The SDF decided to hasten the end of fighting in Raqqa by allowing the 275 Islamic State fighters and their families to leave, but the jihadists did not release them as originally agreed, instead taking them further away to another stronghold. The SDF described the civilians as human shields for the fighters.

Dillon said the U.S.-led coalition did not agree with the SDF's evacuation plan, "but we have to respect their solutions."

Fighting over Raqqa has raged since June 6, a city where Islamic State at times had celebrated its battlefield victories with parades. The jihadists imprisoned its captives there, executed dozens of captured Syrian soldiers and created a slave market for Yazidi women captured in Iraq and given to fighters.

The U.S.-led coalition said Raqqa was the hub for international terrorist attacks abroad, including the November 2015 attack that killed 130 people in Paris.

In more recent times, Islamic State not only faced the SDF offensive, but also attacks from the Syrian army supported by Russia, Iran and allied Shiite militias.

Activists say more than 1,000 civilians have been killed in Raqqa since the battle to retake the city began.
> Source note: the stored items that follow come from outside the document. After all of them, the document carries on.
(* ===== verification/IntFast.v ===== *)
(** * The integer fast path (internal/interpreter/intfast.go)

    Side-effect-free evaluation of int operands and bool conditions straight from
    literals and slots.  [None] is the Go result [ok = false]: the caller then runs
    the general path. *)

From S2P Require Import Prelude GoInt Float64 Utf8 Types Value Ast Environment.
Open Scope Z_scope.

(** [slotBinding]: the binding in a resolved slot. *)
Definition slotBinding (env : Environment) (depth slot : Z) : option Binding :=
  match frameAt env depth with
  | None => None
  | Some cur => if inSlots cur slot then slots cur !! Z.to_nat slot else None
  end.

(** [varValue] of a variable reference with the given address. *)
Definition varValue (env : Environment) (depth slot : Z) : option Value :=
  if slot <? 0 then None
  else
    match slotBinding env depth slot with
    | Some b => Some (b_Value b)
    | None => None
    end.

Definition intArith (op : BinaryOp) (a b : Z) : option Z :=
  match op with
  | OpAdd => let '(s, ovf) := addOverflow a b in if ovf then None else Some s
  | OpSub => let '(d, ovf) := subOverflow a b in if ovf then None else Some d
  | OpMul => let '(p, ovf) := mulOverflow a b in if ovf then None else Some p
  | OpFloorDiv =>
      if (b =? 0) || ((a =? minInt64) && (b =? -1)) then None else Some (flooredDiv a b)
  | OpMod => if b =? 0 then None else Some (flooredMod a b)
  | _ => None
  end.

Definition intCompare (op : BinaryOp) (a b : Z) : option bool :=
  match op with
  | OpLt => Some (a <? b)
  | OpGt => Some (b <? a)
  | OpLe => Some (a <=? b)
  | OpGe => Some (b <=? a)
  | OpEq => Some (a =? b)
  | OpNeq => Some (negb (a =? b))
  | _ => None
  end.

(** Reading an element of a bytes or list value as an int. *)
Definition intElement (parent : Value) (idx : Z) : option Z :=
  if idx <? 0 then None
  else
    match parent with
    | VBytes bs => if idx <? Z.of_nat (length bs) then bs !! Z.to_nat idx else None
    | VList l _ =>
        if idx <? Z.of_nat (length l) then
          match l !! Z.to_nat idx with Some (VInt n) => Some n | _ => None end
        else None
    | _ => None
    end.

Section Fast.
Variable env : Environment.

Fixpoint intOperand (e : Expr) : option Z :=
  match e with
  | IntLit _ n => Some n
  | VarExpr _ _ depth slot _ =>
      match varValue env depth slot with Some (VInt n) => Some n | _ => None end
  | IndexExpr _ (VarExpr _ _ depth slot _) index =>
      match varValue env depth slot with
      | None => None
      | Some parent =>
          match intOperand index with
          | Some idx => intElement parent idx
          | None => None
          end
      end
  | BinaryExpr _ _ _ _ (Some folded) => intOperand folded
  | BinaryExpr _ op l r None =>
      match op with
      | OpAdd | OpSub | OpMul | OpFloorDiv | OpMod =>
          match intOperand l with
          | None => None
          | Some a =>
              match intOperand r with
              | None => None
              | Some b => intArith op a b
              end
          end
      | _ => None
      end
  | _ => None
  end.

Fixpoint fastCondition (e : Expr) : option bool :=
  match e with
  | BoolLit _ b => Some b
  | VarExpr _ _ depth slot _ =>
      match varValue env depth slot with Some (VBool b) => Some b | _ => None end
  | UnaryExpr _ _ _ (Some folded) => fastCondition folded
  | UnaryExpr _ OpNot operand None =>
      match fastCondition operand with Some r => Some (negb r) | None => None end
  | BinaryExpr _ _ _ _ (Some folded) => fastCondition folded
  | BinaryExpr _ op l r None =>
      match op with
      | OpAnd | OpOr =>
          match fastCondition l with
          | None => None
          | Some lb =>
              if Bool.eqb lb (bool_decide (op = OpOr)) then Some lb else fastCondition r
          end
      | OpLt | OpGt | OpLe | OpGe | OpEq | OpNeq =>
          match intOperand l with
          | None => None
          | Some a =>
              match intOperand r with
              | None => None
              | Some b => intCompare op a b
              end
          end
      | _ => None
      end
  | _ => None
  end.
End Fast.

(** [fastAssign]: the updated chain, or [None] when nothing was written. *)
Definition fastAssign (env : Environment) (value : Expr) (depth slot : Z) : option Environment :=
  if slot <? 0 then None
  else
    match frameAt env depth, slotBinding env depth slot with
    | Some cur, Some b =>
        if b_IsConst b then None
        else
          let write v :=
            Some (<[Z.to_nat depth :=
                    setSlot cur (Z.to_nat slot)
                      (mkBinding v (b_DeclType b) (b_IsConst b) (b_Slot b) (b_Name b))]> env) in
          match b_DeclType b, b_Value b with
          | TypeInt, VInt _ =>
              match intOperand env value with Some n => write (VInt n) | None => None end
          | TypeBool, VBool _ =>
              match fastCondition env value with Some r => write (VBool r) | None => None end
          | _, _ => None
          end
    | _, _ => None
    end.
Nearly 270,000 people have fled since April.

Before the departure of the group of 275, an SDF spokesman said that any Islamic State fighters left behind would be forced to "surrender or die."

On Friday, scores of civilians fled Raqqa ahead of the anticipated final push into the city by the U.S.-backed fighters.

Residents said local IS fighters had been surrendering recently, but the militants still held on to a few areas of the city, including the stadium and national hospital.

Many of the residents who escaped the city were malnourished after being trapped by the fighting for several months.

"Those who manage to escape speak of deteriorating conditions inside the city," U.N. refugee spokesman Andrej Mahecic said. "Food, water, medicine and electricity are scarce."